Petroleum reservoirs can be found beneath land or the ocean floor. Their crude oil is
extracted with giant drilling machines. Crude oil can appear very fluid, volatile
liquids and also viscous, semisolid materials. It is usually black or black with a
greenish tinge in color. Sometimes it can be reddish, greenish-yellow, light yellow,
or transparent. Natural gas is a colorless and odorless gas.
Petroleum products are obtained as a result of refining crude oil in oil refineries.
Gases - Gaseous products obtained from the refinery are hydrogen, fuel gas, ethane,
propane, and butane. Propane and butane are collectively known as liquefied
petroleum gas (LPG), which is a portable and suitable fuel for light industrial use
and domestic heating (cooking).
Gasoline -Gasoline uses include application in internal combustion engines,
commonly used in private and commercial vehicles.
Diesel - It is commonly used in trucks, buses and public transport, locomotives, farm
and heavy equipment. Diesel has greater energy and power density than gasoline.
Kerosene- It is used extensively globally in cooking and space heating. It is also the
basic fuel for modern jet engines.
Fuel oil - It can be used as a power source of lamps, heaters, stoves, engines and
lanterns typically at home in furnaces and boilers. The machinery of farming, mining
or quarrying machinery or even bunkering ships uses fuel oil.

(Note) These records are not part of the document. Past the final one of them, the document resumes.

Lemma array_length l b :
  Forall (λ v, zlen (json_text net_escape v) ≤ b)%Z l → (0 ≤ b)%Z →
  (zlen (json_text net_escape (JArr l)) ≤ zlen l * (b + 1) + 2)%Z.
Proof.
  intros Hl Hb. change (json_text net_escape (JArr l)) with
    (["["%char] ++ join_comma (json_text net_escape <$> l) ++ ["]"%char]).
  rewrite !zlen_app. change (zlen ["["%char]) with 1%Z. change (zlen ["]"%char]) with 1%Z.
  pose proof (join_comma_length b (json_text net_escape <$> l)) as H. unfold zlen in H at 3.
  rewrite length_fmap in H. fold (zlen l) in H.
  assert (Forall (λ t, zlen t ≤ b)%Z (json_text net_escape <$> l)) as Hf by by apply Forall_fmap.
  specialize (H Hf Hb). lia.
Qed.

Lemma join_comma_sum l : (zlen (join_comma l) ≤ foldr (λ t n, zlen t + 1 + n) 0 l)%Z.
Proof.
  induction l as [|t l IH]; [done|]. cbn [foldr]. destruct l as [|u l].
  - cbn [join_comma foldr]. lia.
  - change (join_comma (t :: u :: l)) with (t ++ [","%char] ++ join_comma (u :: l)).
    rewrite !zlen_app. change (zlen [","%char]) with 1%Z. lia.
Qed.

(** A bound for every member of an object. *)
Ltac members := repeat (apply Forall_cons; split); [..|by constructor];
  (apply member_length; [|vm_compute; discriminate]).

Lemma route_length r : route_ok r → (zlen (json_text net_escape (route_json r)) ≤ 337)%Z.
Proof.
  intros [H1%plain_quoted H2%plain_quoted H3%plain_quoted H4%plain_quoted H5%plain_quoted].
  etrans; [apply (object_length _ 66); [|done]|vm_compute; discriminate].
  members; cbn [json_text]; lia.
Qed.
Definition metrics_get_cpu_stats : MQ (Z * CpuStats) :=
  answer ← ask (mv_cp_time env);
  mret (match answer with
        | None => (-1, zero_cpu)
        | Some cp_time =>
            if (total_ticks cp_time =? 0)%Z then (-1, zero_cpu)
            else (0, {| cs_user := tick_percent cp_time CP_USER; cs_nice := tick_percent cp_time CP_NICE;
                        cs_system := tick_percent cp_time CP_SYS;
                        cs_interrupt := tick_percent cp_time CP_INTR;
                        cs_idle := tick_percent cp_time CP_IDLE |})
        end)%Z.

(** [old]: what the structure holds before the call. *)
Definition metrics_get_memory_stats (old : MemoryStats) : MQ (Z * MemoryStats) :=
  answer ← ask (mv_uvmexp env);
  match answer with
  | None => mret ((-1)%Z, old)
  | Some u =>
      let stats := set_memory u old in
      nswap ← ask (mv_nswap env);
      if (nswap <=? 0)%Z then mret (0%Z, set_swap 0 0 stats)
      else
        ok ← ask (mv_alloc env);
        if negb ok then mret (0%Z, stats)
        else
          rnswap ← ask (mv_swap_stats env);
          mret (0%Z, match rnswap with
                     | None => stats
                     | Some swdev =>
                         let swdev := take (Z.to_nat nswap) swdev in
                         set_swap (swap_mb (swap_sum swdev.*1)) (swap_mb (swap_sum swdev.*2)) stats
                     end)
  end.

Definition metrics_get_load_average : MQ (option LoadAverage) := ask (mv_loadavg env).
(* ===== verification/MetricsHandlers.v ===== *)
(** * The metrics module: the endpoint and what goes wrong
      (src/modules/metrics/metrics_module.c)

    The answer of [metrics_handler], the theorems of the module applied to a concrete
    machine, and the inputs on which the module misbehaves. *)

From Stdlib Require Import Floats.SpecFloat.
From S2P Require Import Prelude CFloat Conf HttpUtils JsonValue JsonBuf Router ResponsePool HttpResponse Heartbeat MetricsCollect MetricsJson MetricsProcess Metrics MetricsRun.

(** ** The endpoint *)

(** The lines of the two headers that the handler adds. *)
Definition metrics_headers : list bytes :=
  [bs "Access-Control-Allow-Origin: *"; bs "Cache-Control: no-store"].

Lemma metrics_response_delivers k fuel tid req json w rc w' live :
  store_wf live (w_store w) → (zlen json ≤ 65535)%Z →
  respond k fuel tid req (metrics_response json) w = Some (rc, w') → delivers live json w rc w'.
Proof.
  intros Hwf Hl. pose proof HEADERS_SIZE_val.
  assert (length (text_lines metrics_headers) = 57) as Hlen by by vm_compute.
  apply (respond_delivers_with _ _ _ _ _ (bs "application/json") _ metrics_headers); [| | |lia|done].
  - intros r. unfold metrics_response. cbn [http_response_set_body pool_shard_idx]. by rewrite !add_header_shard.
  - intros sh. cbv zeta. unfold metrics_response.
    rewrite (add_header_fits _ (bs "Access-Control-Allow-Origin") (bs "*") []) by (reflexivity || (apply Nat.ltb_lt; vm_compute; reflexivity)).
    rewrite (add_header_fits _ _ _ [bs "Access-Control-Allow-Origin: *"]) by (reflexivity || (apply Nat.ltb_lt; vm_compute; reflexivity)).
    split; [|done]. split; try done; [by apply Nat.leb_le|]. unfold zlen in Hl. cbn. lia.
  - unfold metrics_headers. repeat (apply Forall_cons; split; [split_and!; [by apply no_cr_spec|done|done]|]). done.
Qed.

Section handler.
Context (env : metrics_env) (Henv : menv_ok env) (freq : Z) (Hfreq : int32 freq).
Context (k : kernel) (fuel : nat) (tid : Z) (conf : option miniweb_conf) (reg : registry).

(** A request in a state that keeps the invariant of the module. *)
Lemma metrics_handler_sends req w cleaned s live rc w' s' :
  store_wf live (w_store w) → state_inv env freq cleaned s →
  metrics_handler env k fuel tid (init_routes conf reg) req w s = (Some (rc, w'), s') →
  let '(answer, s1) := get_system_metrics_json env s in
  s' = s1 ∧ state_inv env freq cleaned s' ∧ (memory env → cleaned = false → answer ≠ None) ∧
  match answer with
  | None => delivers live (error_page 500 (Some (bs "Unable to generate metrics"))) w rc w'
  | Some text =>
      document env freq text ∧
      if decide ((http_response_create tid (k_calloc k (w_time w)) (w_store w)).1 = None)
      then delivers live (error_page 500 (Some (bs "Unable to allocate response"))) w rc w'
      else delivers live text w rc w'
  end.
Proof.
  intros Hwf Hs. pose proof (get_spec env Henv freq Hfreq _ _ Hs) as Hget. unfold metrics_handler. run_st.
  destruct (get_system_metrics_json env s) as [[text|] s1]; destruct Hget as (Hinv & Hdoc & Hm).
  2: { intros [= H <-]. do 3 (split; [done|]). sends_error w H. }
  specialize (Hdoc text eq_refl). pose proof (create_spec live (w_store w) tid (k_calloc k (w_time w)) Hwf) as Hcreate.
  destruct (http_response_create tid _ _) as [[q|] st]; cbn [fst].
  - rewrite decide_False by done. intros [= H <-]. split_and!; try done.
    revert H. apply metrics_response_delivers; [done|]. by destruct Hdoc as (? & ? & ? & ? & ? & ?).
  - rewrite decide_True by done. intros [= H <-]. split_and!; try done.
    destruct Hcreate as (_ & _ & Hst & _). sends_error w H.
Qed.
End handler.


(** ** What goes wrong *)

(** Sixteen mounts below long names do not fit the array of their section: its loop stops
    for want of room only when the array has been left already. *)
Definition long_mounts : list statfs :=
  (λ i, {| f_fstypename := bs "nfs"; f_mntfromname := bs "server.example.org:/export/volume"; f_mntonname :=
           bs "/srv/mirror/distributions/openbsd/" ++ fmt_nat i; f_blocks := 8388608; f_bsize := 512;
           f_bavail := 2097152 |}) <$> seq 0 16.

Example disks_leave_their_array :
  (build_system_metrics_json (sample_machine yes yes long_mounts sample_procs) 2400 [] 0).1.2 = true.
Proof. vm_compute. reflexivity. Qed.

(** The list by load in the document is made of the first ten rows of the table only: a
    process behind them that takes all of the time is not in it. *)
Definition crowd : list kinfo_proc :=
  ((λ i, {| p_pid := Z.of_nat i; p_uid := 0; p_stat := SSLEEP; p_pctcpu := 0; p_vm_rssize := 1;
            p_comm := bs "sh" |}) <$> seq 1 10) ++
  [{| p_pid := 99; p_uid := 0; p_stat := SONPROC; p_pctcpu := 2048; p_vm_rssize := 1; p_comm := bs "busy" |}].

Example busiest_process_missing :
  let env := sample_machine yes yes [sample_mount] crowd in
  bool_decide (99%Z ∈ ps_pid <$> cpu_rows env crowd) = false ∧
  ps_pid <$> (metrics_get_top_cpu_processes env 1 0).1 = [99%Z].
Proof. vm_compute. done. Qed.

(** Names are printed as they are: a command with quotes in its name adds a member. *)
Example command_adds_member :
  let p := {| p_pid := 5; p_uid := 0; p_stat := SRUN; p_pctcpu := 0; p_vm_rssize := 1;
              p_comm := qs "x','pid': 1, 'y':'" |} in
  json_parse (cpu_item (cpu_info sample_menv p))
  = Some (JObj [(bs "user", JStr (bs "root")); (bs "pid", JNum 5); (bs "cpu_percent", JDec false 0 0);
                (bs "command", JStr (bs "x")); (bs "pid", JNum 1); (bs "y", JStr [])]).
Proof. vm_compute. reflexivity. Qed.

(** The callback stays registered when the scheduler did not start, and after the clean-up:
    it then writes through the NULL buffer of the ring. *)
Example callback_without_ring :
  let broken := sample_machine yes (λ _, false) [sample_mount] sample_procs in
  let failed := (metrics_once broken (met_static 2400)).2 in
  let cleaned := (metrics_module_cleanup (metrics_once sample_menv (met_static 2400)).2).2 in
  find_slot (slot_named (bs "metrics.sample")) (hb_slots (mt_hb failed)) = Some 0 ∧
  mt_faults (metrics_heartbeat_cb broken failed).2 = [NullStore] ∧
  find_slot (slot_named (bs "metrics.sample")) (hb_slots (mt_hb cleaned)) = Some 0 ∧
  mt_faults (metrics_heartbeat_cb sample_menv cleaned).2 = [NullStore].
Proof. vm_compute. done. Qed.

(** Without memory for the copy of the snapshot its lock is released twice. *)
Example copy_fails :
  let s := (metrics_once sample_menv (met_static 2400)).2 in
  let poor := sample_machine (λ _, false) yes [sample_mount] sample_procs in
  (get_system_metrics_json poor s).1 = None ∧
  mt_faults (get_system_metrics_json poor s).2 = [DoubleUnlock].
Proof. vm_compute. done. Qed.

❖ The origin and occurrence of coal and petroleum
Coal -is a nonrenewable fossil fuel that is combusted and used to generate
electricity. Mining techniques and combustion are both dangerous to miners and
hazardous to the environment; however, coal accounts for about half of the
electricity generation in the United States.

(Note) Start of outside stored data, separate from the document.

(** What the process does that is visible from outside. *)
Inductive event :=
| ConsolePrint (text : list part)
| LoggerException (msg : string)
| NewClient (c : drime_client)
| NewProvider (p : provider)
| RunWebdavServer (call : server_call).

(** What the process finds around it: [os.environ], whether the optional
    [pydrime] dependency imports, and whether the external constructors
    and the server raise ([None]: they return). *)
Record environment := {
  environ : gmap string string;
  import_pydrime : option exception;
  init_client : drime_client -> option exception;
  init_provider : provider -> option exception;
  serve : server_call -> option exception;
}.

(** [constants.py] is not part of the sources at hand; its values are
    parameters. *)
Class Constants := {
  DEFAULT_PATH : value;
  DEFAULT_CACHE_TTL : value;
  DEFAULT_MAX_FILE_SIZE : value;
}.

(** *** The monad of the entry point *)

(** How a piece of the program ends: normally, by an exception of a
    library (all of them below [Exception]), by [sys.exit] ([SystemExit]
    is not an [Exception], so [except Exception] lets it through), or by
    the [MarkupError] of a [console.print] (an [Exception] too). *)
Inductive ending (A : Type) :=
| Done (a : A)
| Raised (e : exception)
| SysExit (code : Z)
| MarkupError (msg : string).
Arguments Done {A} a.
Arguments Raised {A} e.
Arguments SysExit {A} code.
Arguments MarkupError {A} msg.

Definition proc (A : Type) : Type := list event * ending A.

#[global] Instance proc_ret : MRet proc := fun _ a => ([], Done a).
#[global] Instance proc_bind : MBind proc := fun _ _ k m =>
  match m.2 with
  | Done a => (m.1 ++ (k a).1, (k a).2)
  | Raised e => (m.1, Raised e)
  | SysExit c => (m.1, SysExit c)
  | MarkupError msg => (m.1, MarkupError msg)
  end.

Petroleum - also called crude oil, is a fossil fuel. Like coal and natural gas,
petroleum was formed from the remains of ancient marine organisms, such as
plants, algae, and bacteria. Over millions of years of intense heat and pressure,
these organic remains (fossils) transformed into carbon-rich substances we rely
on as raw materials for fuel and a wide variety of products.
COAL PETROLEUM
CHEMICAL STRUCTURE
COAL - As for its chemical composition, coal is a mixture of high-molecular-
weight polycyclic aromatic compounds, such as benzene C6H6, toluene
C6H5CH3, xylene C6H4(CH3)2, naphthalene C10H8, anthracene C14H10,
pyrene C16H10 and their derivatives with high mass fraction of carbon, as well
as of water and volatile substances.
PETROLEUM - Chemically, petroleum consists principally of hydrogen and
carbon, but also contains small percentages of oxygen, nitrogen, sulfur, and traces
of metals, such as vanadium, cobalt, and nickel. The common organic compounds
include alkanes (paraffins), naphthenes, aromatics, and heterocompounds.

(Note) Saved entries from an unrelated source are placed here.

(** * Throughmark: the consensus-and-verification pipeline of [ImageAnalyzer]

    A shallow embedding of [src/llm/analyzer.ts], of the parts of
    [image/processor.ts], [grid/generator.ts], [utils/gridAccuracy.ts] and
    [llm/types.ts] it relies on, and the properties of the pipeline.

    Conventions of the embedding:
    - a JavaScript string is the list of its UTF-16 code units;
    - a JavaScript number is kept abstract behind the class [Number] with two
      instances: exact rationals extended with the infinities and NaN, used
      for the general statements, and IEEE 754 binary64, used to evaluate
      the same definitions the way the engine does;
    - a response text is represented by what [JSON.parse] makes of it;
    - the calls to the vision backend and to the image library are oracles
      of the environment; every call made is recorded in a log. *)

From Stdlib Require Import List String Ascii Bool NArith ZArith QArith.
From Stdlib Require Import Lia Sorted Permutation.
From Stdlib Require Import PrimFloat Uint63.
Import ListNotations.
Close Scope Q_scope.
#[local] Set Warnings "-register-all".
Open Scope N_scope.

(* ================================================================== *)
(** * JavaScript values *)
(* ================================================================== *)

Module JS.

(** ** Strings *)

Abbreviation codeUnit := N (only parsing).
Abbreviation jsstring := (list N) (only parsing).

(** The code units of an ASCII literal. *)
Definition js (s : string) : jsstring :=
  map N_of_ascii (list_ascii_of_string s).
Arguments js s%_string.

Definition jsstring_dec : forall a b : jsstring, {a = b} + {a <> b} :=
  list_eq_dec N.eq_dec.

Definition str_eqb (a b : jsstring) : bool :=
  if jsstring_dec a b then true else false.

(** [String.fromCharCode(n)]: one code unit, [ToUint16 n]. *)
Definition String_fromCharCode (n : Z) : jsstring :=
  [Z.to_N (n mod 65536)].

(** Decimal digits of a natural number, most significant first. The fuel
    is the binary size of the number, which bounds its decimal size. *)
Fixpoint digitsFrom (fuel : nat) (n : N) (acc : jsstring) : jsstring :=
  match fuel with
  | O => acc
  | S fuel' =>
      let acc' := (48 + n mod 10) :: acc in
      if n <? 10 then acc' else digitsFrom fuel' (n / 10) acc'
  end.

Definition digits (n : N) : jsstring :=
  digitsFrom (S (N.to_nat (N.size n))) n [].

(** [ToString] of an integral number (below 1e21 in absolute value, where
    JavaScript prints every digit). *)
Definition Number_toString (z : Z) : jsstring :=
  match z with
  | Zneg p => 45 :: digits (Npos p)
  | _ => digits (Z.to_N z)
  end.

(** ** Numbers *)

(** The arithmetic the analyzer performs on non-integral numbers. *)
Class Number (num : Type) := {
  lit : Z -> positive -> num;      (* the literal p/q, e.g. 0.2 = 2/10 *)
  add : num -> num -> num;
  mul : num -> num -> num;
  div : num -> num -> num
}.

(** Exact arithmetic: a rational (kept in lowest terms, so that equal
    numbers are equal terms), an infinity or NaN. *)
Inductive exact :=
| Fin (q : Q)
| PosInf
| NegInf
| NaN.

Definition exact_add (a b : exact) : exact :=
  match a, b with
  | NaN, _ | _, NaN => NaN
  | PosInf, NegInf | NegInf, PosInf => NaN
  | PosInf, _ | _, PosInf => PosInf
  | NegInf, _ | _, NegInf => NegInf
  | Fin x, Fin y => Fin (Qred (x + y)%Q)
  end.

Definition signed_inf (c : comparison) : exact :=
  match c with Lt => NegInf | Eq => NaN | Gt => PosInf end.

Definition Q_sign (x : Q) : comparison := (x ?= 0)%Q.

Definition exact_sign (a : exact) : option comparison :=
  match a with
  | Fin x => Some (Q_sign x)
  | PosInf => Some Gt
  | NegInf => Some Lt
  | NaN => None
  end.

Definition sign_mul (a b : comparison) : comparison :=
  match a, b with
  | Eq, _ | _, Eq => Eq
  | Lt, Lt | Gt, Gt => Gt
  | _, _ => Lt
  end.

Definition exact_mul (a b : exact) : exact :=
  match a, b with
  | Fin x, Fin y => Fin (Qred (x * y)%Q)
  | _, _ =>
      match exact_sign a, exact_sign b with
      | Some sa, Some sb => signed_inf (sign_mul sa sb)
      | _, _ => NaN
      end
  end.

Definition exact_div (a b : exact) : exact :=
  match a, b with
  | NaN, _ | _, NaN => NaN
  | Fin x, Fin y =>
      match Q_sign y with
      | Eq => signed_inf (Q_sign x)              (* x/0, and 0/0 = NaN *)
      | _ => Fin (Qred (x / y)%Q)
      end
  | Fin _, _ => Fin 0%Q
  | _, Fin y =>
      match exact_sign a with
      | Some sa => signed_inf (sign_mul sa (match Q_sign y with Lt => Lt | _ => Gt end))
      | None => NaN
      end
  | _, _ => NaN
  end.

#[global] Instance exact_Number : Number exact := {
  lit p q := Fin (Qred (Qmake p q));
  add := exact_add;
  mul := exact_mul;
  div := exact_div
}.

(** IEEE 754 binary64, the numbers of the engine. A literal p/q with p and
    q below 2^53 is the correctly rounded quotient of two exact floats. *)
Definition float_of_Z (z : Z) : float :=
  match z with
  | Zneg p => PrimFloat.opp (PrimFloat.of_uint63 (Uint63.of_Z (Zpos p)))
  | _ => PrimFloat.of_uint63 (Uint63.of_Z z)
  end.

#[global] Instance binary64_Number : Number float := {
  lit p q := PrimFloat.div (float_of_Z p) (float_of_Z (Zpos q));
  add := PrimFloat.add;
  mul := PrimFloat.mul;
  div := PrimFloat.div
}.

Definition ofN {num} `{Number num} (n : N) : num := lit (Z.of_N n) 1.
Definition ofZ {num} `{Number num} (z : Z) : num := lit z 1.

(** ** JSON values, as [JSON.parse] returns them *)

Inductive json :=
| JNull
| JBool (b : bool)
| JNum (q : Q)
| JStr (s : jsstring)
| JArr (items : list json)
| JObj (fields : list (jsstring * json)).

(** [ToBoolean]. *)
Definition truthy (v : json) : bool :=
  match v with
  | JNull => false
  | JBool b => b
  | JNum q => negb (Qeq_bool q 0)
  | JStr s => negb (str_eqb s [])
  | JArr _ | JObj _ => true
  end.

(** The key equality of [Map]: primitives by value, arrays and objects by
    identity. Every array or object that [JSON.parse] builds is a fresh
    one, so two of them met as keys are never the same. *)
Definition sameValueZero (a b : json) : bool :=
  match a, b with
  | JNull, JNull => true
  | JBool x, JBool y => Bool.eqb x y
  | JNum x, JNum y => Qeq_bool x y
  | JStr x, JStr y => str_eqb x y
  | _, _ => false
  end.

(** The own property [k] of an object; the keys of a parsed object are
    distinct. *)
Fixpoint field (k : jsstring) (fields : list (jsstring * json)) : option json :=
  match fields with
  | [] => None
  | (k', v) :: rest => if str_eqb k k' then Some v else field k rest
  end.

End JS.
Export JS.

(* ================================================================== *)
(** * Cell labels *)
(* ================================================================== *)

(** [grid/generator.ts], [generateLabels]: the label drawn in the cell at
    row index [row] and column index [col] (both count from 0) is
    [`${String.fromCharCode(65 + row)}${col + 1}`]. *)
Module GridGenerator.

Definition label (row col : N) : jsstring :=
  String_fromCharCode (65 + Z.of_N row) ++ Number_toString (Z.of_N col + 1).

(** The labels of a [rows] x [cols] grid, row by row, in drawing order. *)
Definition generateLabels (rows cols : N) : list jsstring :=
  flat_map (fun row => map (fun col => label (N.of_nat row) (N.of_nat col))
                           (seq 0 (N.to_nat cols)))
           (seq 0 (N.to_nat rows)).

End GridGenerator.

The Philippines has only two active petroleum fields: Galoc, an offshore field
in the Northwest Palawan Basin, and Alegria, an onshore field in the Province of
Cebu.
Venezuela is the leading country in terms of oil reserves, with over 304 billion
barrels of oil beneath its surface. Saudi Arabia is a close second with 298
billion, and Canada is third with 170 billion barrels of oil reserves.